What to produce
Your answer should be the lines below from the one with "NInf => Some Lt" to the one with "(** Comparisons: every", both included, given again exactly and with nothing added.

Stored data
>>>>>

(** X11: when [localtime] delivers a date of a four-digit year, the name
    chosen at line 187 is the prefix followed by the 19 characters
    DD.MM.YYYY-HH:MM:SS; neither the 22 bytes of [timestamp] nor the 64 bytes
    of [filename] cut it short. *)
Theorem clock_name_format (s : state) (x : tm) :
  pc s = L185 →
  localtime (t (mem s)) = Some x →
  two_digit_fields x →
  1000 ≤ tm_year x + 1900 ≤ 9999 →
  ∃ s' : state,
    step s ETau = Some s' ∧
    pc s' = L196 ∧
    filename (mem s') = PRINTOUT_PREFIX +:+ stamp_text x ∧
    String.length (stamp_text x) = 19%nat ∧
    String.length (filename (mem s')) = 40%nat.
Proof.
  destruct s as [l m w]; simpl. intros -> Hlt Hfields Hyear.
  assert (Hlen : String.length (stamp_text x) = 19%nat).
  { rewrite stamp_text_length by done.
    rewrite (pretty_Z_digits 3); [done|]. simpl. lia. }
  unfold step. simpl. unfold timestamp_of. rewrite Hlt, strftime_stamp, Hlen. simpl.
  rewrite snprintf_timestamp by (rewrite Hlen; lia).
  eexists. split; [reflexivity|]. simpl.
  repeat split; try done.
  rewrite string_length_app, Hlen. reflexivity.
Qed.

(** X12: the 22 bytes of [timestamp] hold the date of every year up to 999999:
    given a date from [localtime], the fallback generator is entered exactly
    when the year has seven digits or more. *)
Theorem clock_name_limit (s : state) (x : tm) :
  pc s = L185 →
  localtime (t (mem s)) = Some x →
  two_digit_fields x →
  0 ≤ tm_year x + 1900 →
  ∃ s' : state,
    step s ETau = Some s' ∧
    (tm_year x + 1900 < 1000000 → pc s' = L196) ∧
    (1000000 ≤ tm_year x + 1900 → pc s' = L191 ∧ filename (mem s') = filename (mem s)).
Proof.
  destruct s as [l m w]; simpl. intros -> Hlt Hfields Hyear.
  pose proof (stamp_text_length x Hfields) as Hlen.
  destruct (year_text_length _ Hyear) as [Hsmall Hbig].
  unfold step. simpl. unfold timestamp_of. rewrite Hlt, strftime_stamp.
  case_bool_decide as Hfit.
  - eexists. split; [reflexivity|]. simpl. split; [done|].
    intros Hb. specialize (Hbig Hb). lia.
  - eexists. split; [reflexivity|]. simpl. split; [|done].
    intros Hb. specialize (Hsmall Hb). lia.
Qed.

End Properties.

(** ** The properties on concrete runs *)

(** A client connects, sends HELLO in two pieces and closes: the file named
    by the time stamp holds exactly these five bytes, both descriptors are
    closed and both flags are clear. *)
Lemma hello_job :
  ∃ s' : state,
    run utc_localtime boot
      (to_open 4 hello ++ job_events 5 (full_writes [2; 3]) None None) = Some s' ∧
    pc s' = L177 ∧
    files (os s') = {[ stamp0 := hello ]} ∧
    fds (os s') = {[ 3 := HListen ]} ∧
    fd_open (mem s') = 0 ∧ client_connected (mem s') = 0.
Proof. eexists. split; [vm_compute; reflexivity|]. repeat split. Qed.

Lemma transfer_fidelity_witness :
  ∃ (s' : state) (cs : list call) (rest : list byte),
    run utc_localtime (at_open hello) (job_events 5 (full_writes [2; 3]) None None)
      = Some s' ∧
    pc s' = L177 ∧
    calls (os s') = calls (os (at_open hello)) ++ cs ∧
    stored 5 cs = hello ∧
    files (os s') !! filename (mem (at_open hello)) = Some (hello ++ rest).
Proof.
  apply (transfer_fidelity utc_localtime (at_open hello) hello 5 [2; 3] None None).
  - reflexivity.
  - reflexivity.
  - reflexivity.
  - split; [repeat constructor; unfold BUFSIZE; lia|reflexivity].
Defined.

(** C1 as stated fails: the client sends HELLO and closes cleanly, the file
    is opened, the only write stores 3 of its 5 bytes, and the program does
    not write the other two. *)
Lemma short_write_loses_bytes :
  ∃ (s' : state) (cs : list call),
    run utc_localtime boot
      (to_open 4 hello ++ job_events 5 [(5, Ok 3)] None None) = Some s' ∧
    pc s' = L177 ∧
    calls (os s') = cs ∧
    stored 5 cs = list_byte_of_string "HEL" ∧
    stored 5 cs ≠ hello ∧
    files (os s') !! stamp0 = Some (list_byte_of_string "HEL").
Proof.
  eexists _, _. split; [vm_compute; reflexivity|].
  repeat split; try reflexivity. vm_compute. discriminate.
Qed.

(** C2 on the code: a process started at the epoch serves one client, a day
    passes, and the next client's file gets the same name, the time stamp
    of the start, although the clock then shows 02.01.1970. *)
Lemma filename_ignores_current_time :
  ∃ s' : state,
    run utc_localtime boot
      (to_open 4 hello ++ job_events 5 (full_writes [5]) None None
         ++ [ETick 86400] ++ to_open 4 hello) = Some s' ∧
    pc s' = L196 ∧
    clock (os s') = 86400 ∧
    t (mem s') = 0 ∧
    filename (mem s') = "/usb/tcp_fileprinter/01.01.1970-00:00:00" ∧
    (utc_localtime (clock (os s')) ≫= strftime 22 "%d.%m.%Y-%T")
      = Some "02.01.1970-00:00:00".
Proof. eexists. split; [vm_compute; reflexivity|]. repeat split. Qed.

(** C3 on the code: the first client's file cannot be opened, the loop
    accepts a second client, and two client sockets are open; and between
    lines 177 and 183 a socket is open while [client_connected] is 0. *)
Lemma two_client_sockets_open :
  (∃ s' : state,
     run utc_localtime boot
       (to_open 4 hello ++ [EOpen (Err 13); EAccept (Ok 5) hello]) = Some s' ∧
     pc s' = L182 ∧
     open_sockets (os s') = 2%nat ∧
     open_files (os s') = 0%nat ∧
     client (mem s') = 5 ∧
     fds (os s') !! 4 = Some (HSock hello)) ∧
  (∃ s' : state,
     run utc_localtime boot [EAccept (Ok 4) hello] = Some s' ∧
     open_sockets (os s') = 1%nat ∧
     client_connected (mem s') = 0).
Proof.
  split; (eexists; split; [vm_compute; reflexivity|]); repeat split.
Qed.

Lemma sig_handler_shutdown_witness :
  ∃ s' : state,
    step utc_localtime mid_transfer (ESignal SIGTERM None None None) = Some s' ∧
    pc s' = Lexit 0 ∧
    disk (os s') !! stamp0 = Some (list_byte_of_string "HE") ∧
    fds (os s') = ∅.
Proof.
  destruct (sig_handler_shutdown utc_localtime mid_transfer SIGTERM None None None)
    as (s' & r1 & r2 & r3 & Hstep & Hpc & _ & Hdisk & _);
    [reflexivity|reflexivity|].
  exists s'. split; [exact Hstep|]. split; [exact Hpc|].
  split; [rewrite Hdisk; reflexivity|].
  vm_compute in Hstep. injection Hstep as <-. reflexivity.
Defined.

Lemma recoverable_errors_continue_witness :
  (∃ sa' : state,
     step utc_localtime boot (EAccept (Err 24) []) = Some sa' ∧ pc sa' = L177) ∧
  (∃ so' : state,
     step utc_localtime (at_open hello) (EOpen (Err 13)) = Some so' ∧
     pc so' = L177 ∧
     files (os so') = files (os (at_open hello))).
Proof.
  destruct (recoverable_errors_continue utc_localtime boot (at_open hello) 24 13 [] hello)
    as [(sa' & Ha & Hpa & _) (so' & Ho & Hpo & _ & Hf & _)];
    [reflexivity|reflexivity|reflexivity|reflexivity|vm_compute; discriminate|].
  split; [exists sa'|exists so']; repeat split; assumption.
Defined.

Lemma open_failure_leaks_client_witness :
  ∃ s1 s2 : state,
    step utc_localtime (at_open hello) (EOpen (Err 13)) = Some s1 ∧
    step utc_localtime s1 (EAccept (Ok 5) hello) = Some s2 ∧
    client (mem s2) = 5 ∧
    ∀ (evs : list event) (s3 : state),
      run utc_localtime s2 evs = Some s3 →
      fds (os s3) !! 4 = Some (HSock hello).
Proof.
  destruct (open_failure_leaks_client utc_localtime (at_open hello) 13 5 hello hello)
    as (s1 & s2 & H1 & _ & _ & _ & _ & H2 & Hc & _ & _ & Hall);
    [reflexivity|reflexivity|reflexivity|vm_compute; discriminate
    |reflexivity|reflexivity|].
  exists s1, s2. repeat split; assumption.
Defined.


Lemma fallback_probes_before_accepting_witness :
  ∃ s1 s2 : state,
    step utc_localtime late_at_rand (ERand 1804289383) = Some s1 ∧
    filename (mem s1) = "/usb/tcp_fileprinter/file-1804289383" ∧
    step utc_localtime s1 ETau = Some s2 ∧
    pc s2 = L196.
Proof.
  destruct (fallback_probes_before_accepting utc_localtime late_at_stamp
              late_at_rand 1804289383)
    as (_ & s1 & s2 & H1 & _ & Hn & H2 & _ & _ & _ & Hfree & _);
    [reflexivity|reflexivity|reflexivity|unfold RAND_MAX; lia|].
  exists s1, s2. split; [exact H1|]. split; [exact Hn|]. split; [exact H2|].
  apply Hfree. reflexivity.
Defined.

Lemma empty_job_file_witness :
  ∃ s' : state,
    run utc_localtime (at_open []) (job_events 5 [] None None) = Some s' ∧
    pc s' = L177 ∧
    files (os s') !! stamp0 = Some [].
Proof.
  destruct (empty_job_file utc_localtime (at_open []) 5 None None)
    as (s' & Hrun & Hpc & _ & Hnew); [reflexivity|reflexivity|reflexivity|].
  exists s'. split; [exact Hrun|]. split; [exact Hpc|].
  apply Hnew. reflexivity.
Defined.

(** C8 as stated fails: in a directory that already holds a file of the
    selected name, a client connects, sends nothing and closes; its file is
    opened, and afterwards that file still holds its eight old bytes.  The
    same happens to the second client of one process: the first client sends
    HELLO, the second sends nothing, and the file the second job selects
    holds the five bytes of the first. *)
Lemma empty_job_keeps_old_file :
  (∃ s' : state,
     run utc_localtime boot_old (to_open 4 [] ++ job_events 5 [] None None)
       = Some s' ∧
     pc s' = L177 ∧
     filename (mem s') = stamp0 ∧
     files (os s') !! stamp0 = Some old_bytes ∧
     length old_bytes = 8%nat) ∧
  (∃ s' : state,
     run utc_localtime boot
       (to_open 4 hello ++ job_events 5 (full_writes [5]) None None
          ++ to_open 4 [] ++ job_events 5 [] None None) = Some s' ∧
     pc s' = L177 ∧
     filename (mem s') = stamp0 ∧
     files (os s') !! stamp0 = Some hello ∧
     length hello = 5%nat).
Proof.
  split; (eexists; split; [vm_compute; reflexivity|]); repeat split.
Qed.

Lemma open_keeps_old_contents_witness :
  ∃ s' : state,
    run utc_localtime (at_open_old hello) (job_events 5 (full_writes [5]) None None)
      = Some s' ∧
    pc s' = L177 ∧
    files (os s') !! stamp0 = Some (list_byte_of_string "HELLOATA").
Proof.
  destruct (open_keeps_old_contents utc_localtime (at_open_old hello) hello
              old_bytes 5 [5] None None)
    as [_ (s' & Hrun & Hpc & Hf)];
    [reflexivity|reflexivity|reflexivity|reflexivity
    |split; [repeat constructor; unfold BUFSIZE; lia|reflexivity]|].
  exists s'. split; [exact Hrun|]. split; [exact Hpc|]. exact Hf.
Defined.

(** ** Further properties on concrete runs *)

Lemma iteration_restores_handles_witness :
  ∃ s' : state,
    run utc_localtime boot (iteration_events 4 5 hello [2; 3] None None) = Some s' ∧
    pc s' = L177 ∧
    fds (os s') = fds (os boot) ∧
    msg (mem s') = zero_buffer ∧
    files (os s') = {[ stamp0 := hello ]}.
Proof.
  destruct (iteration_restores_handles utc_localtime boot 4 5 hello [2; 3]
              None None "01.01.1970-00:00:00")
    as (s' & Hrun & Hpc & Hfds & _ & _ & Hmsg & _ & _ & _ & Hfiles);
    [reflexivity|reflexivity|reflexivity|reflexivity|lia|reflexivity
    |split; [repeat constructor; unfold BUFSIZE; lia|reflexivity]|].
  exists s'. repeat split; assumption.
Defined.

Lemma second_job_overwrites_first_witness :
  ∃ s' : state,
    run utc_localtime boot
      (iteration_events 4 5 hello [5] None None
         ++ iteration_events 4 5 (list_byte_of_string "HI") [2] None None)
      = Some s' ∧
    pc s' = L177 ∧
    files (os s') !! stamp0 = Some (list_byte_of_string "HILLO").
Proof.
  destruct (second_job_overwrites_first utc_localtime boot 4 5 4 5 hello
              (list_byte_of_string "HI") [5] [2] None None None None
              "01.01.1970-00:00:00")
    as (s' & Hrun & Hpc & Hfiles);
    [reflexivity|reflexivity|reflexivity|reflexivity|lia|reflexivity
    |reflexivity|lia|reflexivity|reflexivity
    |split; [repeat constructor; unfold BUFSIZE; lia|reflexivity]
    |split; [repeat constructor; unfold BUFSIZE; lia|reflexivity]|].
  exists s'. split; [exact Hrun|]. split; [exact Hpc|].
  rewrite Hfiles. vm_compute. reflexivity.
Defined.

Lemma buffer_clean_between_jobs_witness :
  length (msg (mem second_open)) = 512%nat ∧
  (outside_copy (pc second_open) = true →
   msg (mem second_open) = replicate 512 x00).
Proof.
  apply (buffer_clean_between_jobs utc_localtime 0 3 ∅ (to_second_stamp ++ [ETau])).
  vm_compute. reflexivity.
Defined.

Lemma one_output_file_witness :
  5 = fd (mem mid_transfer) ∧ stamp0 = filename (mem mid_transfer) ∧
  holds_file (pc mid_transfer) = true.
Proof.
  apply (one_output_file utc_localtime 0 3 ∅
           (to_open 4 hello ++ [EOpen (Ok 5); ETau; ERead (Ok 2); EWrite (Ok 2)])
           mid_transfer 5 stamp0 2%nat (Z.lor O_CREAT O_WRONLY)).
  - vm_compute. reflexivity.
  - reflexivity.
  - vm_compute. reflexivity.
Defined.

<<<<<
>>>>>

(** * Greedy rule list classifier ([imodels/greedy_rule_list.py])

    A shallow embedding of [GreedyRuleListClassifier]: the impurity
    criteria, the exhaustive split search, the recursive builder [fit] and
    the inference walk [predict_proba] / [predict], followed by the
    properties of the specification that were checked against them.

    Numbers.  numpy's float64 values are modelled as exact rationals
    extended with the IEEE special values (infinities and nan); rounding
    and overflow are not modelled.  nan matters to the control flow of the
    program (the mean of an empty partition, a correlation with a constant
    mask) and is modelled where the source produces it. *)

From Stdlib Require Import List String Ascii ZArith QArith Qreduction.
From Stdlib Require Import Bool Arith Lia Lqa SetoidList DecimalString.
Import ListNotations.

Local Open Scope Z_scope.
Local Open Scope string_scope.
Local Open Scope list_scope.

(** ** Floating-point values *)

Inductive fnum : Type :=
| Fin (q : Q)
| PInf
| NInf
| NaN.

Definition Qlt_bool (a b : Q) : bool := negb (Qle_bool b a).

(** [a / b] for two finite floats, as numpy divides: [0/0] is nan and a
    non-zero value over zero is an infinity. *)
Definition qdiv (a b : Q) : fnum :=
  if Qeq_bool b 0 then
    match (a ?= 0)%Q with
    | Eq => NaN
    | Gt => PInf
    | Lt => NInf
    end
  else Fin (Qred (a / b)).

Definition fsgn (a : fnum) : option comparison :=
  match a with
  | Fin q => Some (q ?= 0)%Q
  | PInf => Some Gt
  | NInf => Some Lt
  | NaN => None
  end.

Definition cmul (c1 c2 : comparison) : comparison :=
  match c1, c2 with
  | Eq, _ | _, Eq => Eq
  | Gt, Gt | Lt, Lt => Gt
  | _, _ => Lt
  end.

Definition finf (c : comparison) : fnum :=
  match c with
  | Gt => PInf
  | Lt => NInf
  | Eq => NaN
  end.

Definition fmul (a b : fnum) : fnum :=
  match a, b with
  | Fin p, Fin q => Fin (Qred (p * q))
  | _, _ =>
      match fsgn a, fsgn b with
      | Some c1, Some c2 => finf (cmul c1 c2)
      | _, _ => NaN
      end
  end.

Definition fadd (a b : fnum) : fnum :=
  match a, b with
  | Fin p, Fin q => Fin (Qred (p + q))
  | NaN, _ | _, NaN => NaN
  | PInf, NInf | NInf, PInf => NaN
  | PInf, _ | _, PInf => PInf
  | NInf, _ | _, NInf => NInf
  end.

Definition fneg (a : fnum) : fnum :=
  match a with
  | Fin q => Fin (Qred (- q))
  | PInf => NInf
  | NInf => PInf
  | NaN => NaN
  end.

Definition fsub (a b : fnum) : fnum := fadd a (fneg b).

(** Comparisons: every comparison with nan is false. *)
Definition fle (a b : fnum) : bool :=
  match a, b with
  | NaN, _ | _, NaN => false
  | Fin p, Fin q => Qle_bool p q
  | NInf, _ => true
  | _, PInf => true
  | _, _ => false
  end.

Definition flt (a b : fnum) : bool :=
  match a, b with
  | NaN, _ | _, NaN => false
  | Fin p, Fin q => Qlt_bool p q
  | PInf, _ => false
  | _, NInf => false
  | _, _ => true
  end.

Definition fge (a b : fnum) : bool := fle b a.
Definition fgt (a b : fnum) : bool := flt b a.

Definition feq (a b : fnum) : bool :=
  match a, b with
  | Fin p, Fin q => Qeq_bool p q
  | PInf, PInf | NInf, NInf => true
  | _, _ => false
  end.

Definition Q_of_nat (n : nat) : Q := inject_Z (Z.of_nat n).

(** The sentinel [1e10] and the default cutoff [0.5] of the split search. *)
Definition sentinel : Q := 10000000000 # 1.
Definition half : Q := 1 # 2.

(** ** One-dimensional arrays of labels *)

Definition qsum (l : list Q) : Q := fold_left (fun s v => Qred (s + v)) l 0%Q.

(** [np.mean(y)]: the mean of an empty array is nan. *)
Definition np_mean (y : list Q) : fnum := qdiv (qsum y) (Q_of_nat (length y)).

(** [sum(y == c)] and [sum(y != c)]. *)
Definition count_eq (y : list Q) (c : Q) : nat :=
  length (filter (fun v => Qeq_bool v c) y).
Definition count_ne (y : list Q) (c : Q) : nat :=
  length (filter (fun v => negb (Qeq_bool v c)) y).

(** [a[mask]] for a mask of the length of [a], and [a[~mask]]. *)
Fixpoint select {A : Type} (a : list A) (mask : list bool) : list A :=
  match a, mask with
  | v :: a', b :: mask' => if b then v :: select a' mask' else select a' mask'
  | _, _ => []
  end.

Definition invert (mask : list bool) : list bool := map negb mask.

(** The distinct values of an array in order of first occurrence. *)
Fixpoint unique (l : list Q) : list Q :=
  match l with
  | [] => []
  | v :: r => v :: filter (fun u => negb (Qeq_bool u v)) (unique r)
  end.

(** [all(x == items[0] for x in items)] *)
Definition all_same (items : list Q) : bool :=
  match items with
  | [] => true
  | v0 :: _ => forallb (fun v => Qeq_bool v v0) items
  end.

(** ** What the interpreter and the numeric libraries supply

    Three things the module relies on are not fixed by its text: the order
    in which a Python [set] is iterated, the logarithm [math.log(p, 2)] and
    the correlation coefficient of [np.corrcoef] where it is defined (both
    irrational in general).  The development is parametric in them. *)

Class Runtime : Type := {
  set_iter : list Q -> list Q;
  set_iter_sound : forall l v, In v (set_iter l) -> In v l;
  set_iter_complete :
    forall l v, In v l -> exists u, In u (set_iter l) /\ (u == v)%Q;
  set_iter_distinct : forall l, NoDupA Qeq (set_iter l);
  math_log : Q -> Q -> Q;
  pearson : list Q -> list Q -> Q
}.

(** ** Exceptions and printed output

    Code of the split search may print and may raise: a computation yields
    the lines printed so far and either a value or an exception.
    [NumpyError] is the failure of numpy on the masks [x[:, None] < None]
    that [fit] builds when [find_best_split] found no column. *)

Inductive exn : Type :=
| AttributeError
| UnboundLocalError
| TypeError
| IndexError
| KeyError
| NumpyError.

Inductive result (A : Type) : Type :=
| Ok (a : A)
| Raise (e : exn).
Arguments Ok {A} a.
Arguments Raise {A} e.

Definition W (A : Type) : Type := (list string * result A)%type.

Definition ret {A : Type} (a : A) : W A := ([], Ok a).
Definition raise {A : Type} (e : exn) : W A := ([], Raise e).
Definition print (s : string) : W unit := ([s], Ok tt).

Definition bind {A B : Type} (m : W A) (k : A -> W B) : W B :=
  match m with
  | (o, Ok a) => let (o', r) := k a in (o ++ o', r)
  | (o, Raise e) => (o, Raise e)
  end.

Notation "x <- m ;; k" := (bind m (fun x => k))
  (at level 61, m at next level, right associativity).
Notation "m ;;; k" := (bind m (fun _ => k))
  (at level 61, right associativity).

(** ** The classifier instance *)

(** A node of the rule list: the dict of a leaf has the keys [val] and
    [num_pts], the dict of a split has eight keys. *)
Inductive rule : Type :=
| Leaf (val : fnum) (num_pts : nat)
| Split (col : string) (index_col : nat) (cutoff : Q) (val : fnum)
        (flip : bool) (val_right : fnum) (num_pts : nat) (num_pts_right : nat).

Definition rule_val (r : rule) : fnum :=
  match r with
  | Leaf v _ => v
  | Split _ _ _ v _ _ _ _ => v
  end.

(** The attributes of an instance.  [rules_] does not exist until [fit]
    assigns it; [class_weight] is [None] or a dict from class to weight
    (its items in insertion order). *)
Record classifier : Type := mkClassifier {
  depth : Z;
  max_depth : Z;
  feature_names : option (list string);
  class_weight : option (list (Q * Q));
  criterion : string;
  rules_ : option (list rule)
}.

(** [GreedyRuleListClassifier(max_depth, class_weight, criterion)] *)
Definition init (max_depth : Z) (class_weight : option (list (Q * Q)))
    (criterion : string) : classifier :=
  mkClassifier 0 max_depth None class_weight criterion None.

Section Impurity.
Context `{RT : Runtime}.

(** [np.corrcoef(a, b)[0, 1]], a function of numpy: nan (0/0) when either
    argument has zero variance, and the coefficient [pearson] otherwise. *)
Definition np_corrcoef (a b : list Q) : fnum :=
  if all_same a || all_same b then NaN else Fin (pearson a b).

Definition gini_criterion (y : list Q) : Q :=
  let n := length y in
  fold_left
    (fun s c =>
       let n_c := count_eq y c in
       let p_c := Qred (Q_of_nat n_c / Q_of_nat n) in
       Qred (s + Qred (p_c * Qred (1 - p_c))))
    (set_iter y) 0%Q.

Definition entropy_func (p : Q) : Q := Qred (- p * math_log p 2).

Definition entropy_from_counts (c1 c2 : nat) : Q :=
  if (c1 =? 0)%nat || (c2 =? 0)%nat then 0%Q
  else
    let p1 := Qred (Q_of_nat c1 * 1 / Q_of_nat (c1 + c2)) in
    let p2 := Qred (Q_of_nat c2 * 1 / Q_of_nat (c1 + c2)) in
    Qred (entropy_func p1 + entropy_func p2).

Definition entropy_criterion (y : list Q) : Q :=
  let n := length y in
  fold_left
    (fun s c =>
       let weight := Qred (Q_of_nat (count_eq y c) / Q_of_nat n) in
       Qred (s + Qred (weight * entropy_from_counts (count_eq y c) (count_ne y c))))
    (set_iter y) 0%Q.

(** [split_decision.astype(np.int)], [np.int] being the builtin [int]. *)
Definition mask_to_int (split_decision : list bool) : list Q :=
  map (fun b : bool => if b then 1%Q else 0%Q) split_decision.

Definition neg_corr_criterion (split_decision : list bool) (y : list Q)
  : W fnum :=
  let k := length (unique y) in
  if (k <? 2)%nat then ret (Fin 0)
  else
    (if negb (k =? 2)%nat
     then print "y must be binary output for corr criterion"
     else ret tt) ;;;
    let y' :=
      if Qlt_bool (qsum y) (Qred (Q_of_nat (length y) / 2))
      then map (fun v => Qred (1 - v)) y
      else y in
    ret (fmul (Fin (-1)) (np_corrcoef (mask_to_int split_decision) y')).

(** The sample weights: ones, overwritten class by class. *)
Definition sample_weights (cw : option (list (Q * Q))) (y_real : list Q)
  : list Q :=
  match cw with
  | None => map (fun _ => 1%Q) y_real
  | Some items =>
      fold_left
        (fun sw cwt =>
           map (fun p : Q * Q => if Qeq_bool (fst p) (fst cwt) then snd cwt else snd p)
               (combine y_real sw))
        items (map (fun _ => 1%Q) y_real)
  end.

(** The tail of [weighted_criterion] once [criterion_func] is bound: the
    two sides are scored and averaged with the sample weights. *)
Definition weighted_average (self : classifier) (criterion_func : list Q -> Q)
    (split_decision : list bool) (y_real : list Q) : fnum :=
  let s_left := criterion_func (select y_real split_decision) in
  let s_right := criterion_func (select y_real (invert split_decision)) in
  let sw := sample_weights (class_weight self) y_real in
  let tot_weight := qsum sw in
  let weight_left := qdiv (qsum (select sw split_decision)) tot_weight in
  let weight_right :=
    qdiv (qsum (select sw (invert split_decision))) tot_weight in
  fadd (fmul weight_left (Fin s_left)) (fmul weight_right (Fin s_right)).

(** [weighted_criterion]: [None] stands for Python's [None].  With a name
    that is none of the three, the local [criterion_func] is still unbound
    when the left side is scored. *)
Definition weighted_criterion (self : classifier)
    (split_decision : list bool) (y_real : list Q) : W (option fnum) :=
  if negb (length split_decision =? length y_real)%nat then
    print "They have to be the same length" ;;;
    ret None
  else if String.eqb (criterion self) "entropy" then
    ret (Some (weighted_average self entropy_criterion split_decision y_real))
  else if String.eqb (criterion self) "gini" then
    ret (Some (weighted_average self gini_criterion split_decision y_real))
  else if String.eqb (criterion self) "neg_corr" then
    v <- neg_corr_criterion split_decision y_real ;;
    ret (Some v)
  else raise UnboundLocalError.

<<<<<

Answer for the task
  | NInf => Some Lt
  | NaN => None
  end.

Definition cmul (c1 c2 : comparison) : comparison :=
  match c1, c2 with
  | Eq, _ | _, Eq => Eq
  | Gt, Gt | Lt, Lt => Gt
  | _, _ => Lt
  end.

Definition finf (c : comparison) : fnum :=
  match c with
  | Gt => PInf
  | Lt => NInf
  | Eq => NaN
  end.

Definition fmul (a b : fnum) : fnum :=
  match a, b with
  | Fin p, Fin q => Fin (Qred (p * q))
  | _, _ =>
      match fsgn a, fsgn b with
      | Some c1, Some c2 => finf (cmul c1 c2)
      | _, _ => NaN
      end
  end.

Definition fadd (a b : fnum) : fnum :=
  match a, b with
  | Fin p, Fin q => Fin (Qred (p + q))
  | NaN, _ | _, NaN => NaN
  | PInf, NInf | NInf, PInf => NaN
  | PInf, _ | _, PInf => PInf
  | NInf, _ | _, NInf => NInf
  end.

Definition fneg (a : fnum) : fnum :=
  match a with
  | Fin q => Fin (Qred (- q))
  | PInf => NInf
  | NInf => PInf
  | NaN => NaN
  end.

Definition fsub (a b : fnum) : fnum := fadd a (fneg b).

(** Comparisons: every comparison with nan is false. *)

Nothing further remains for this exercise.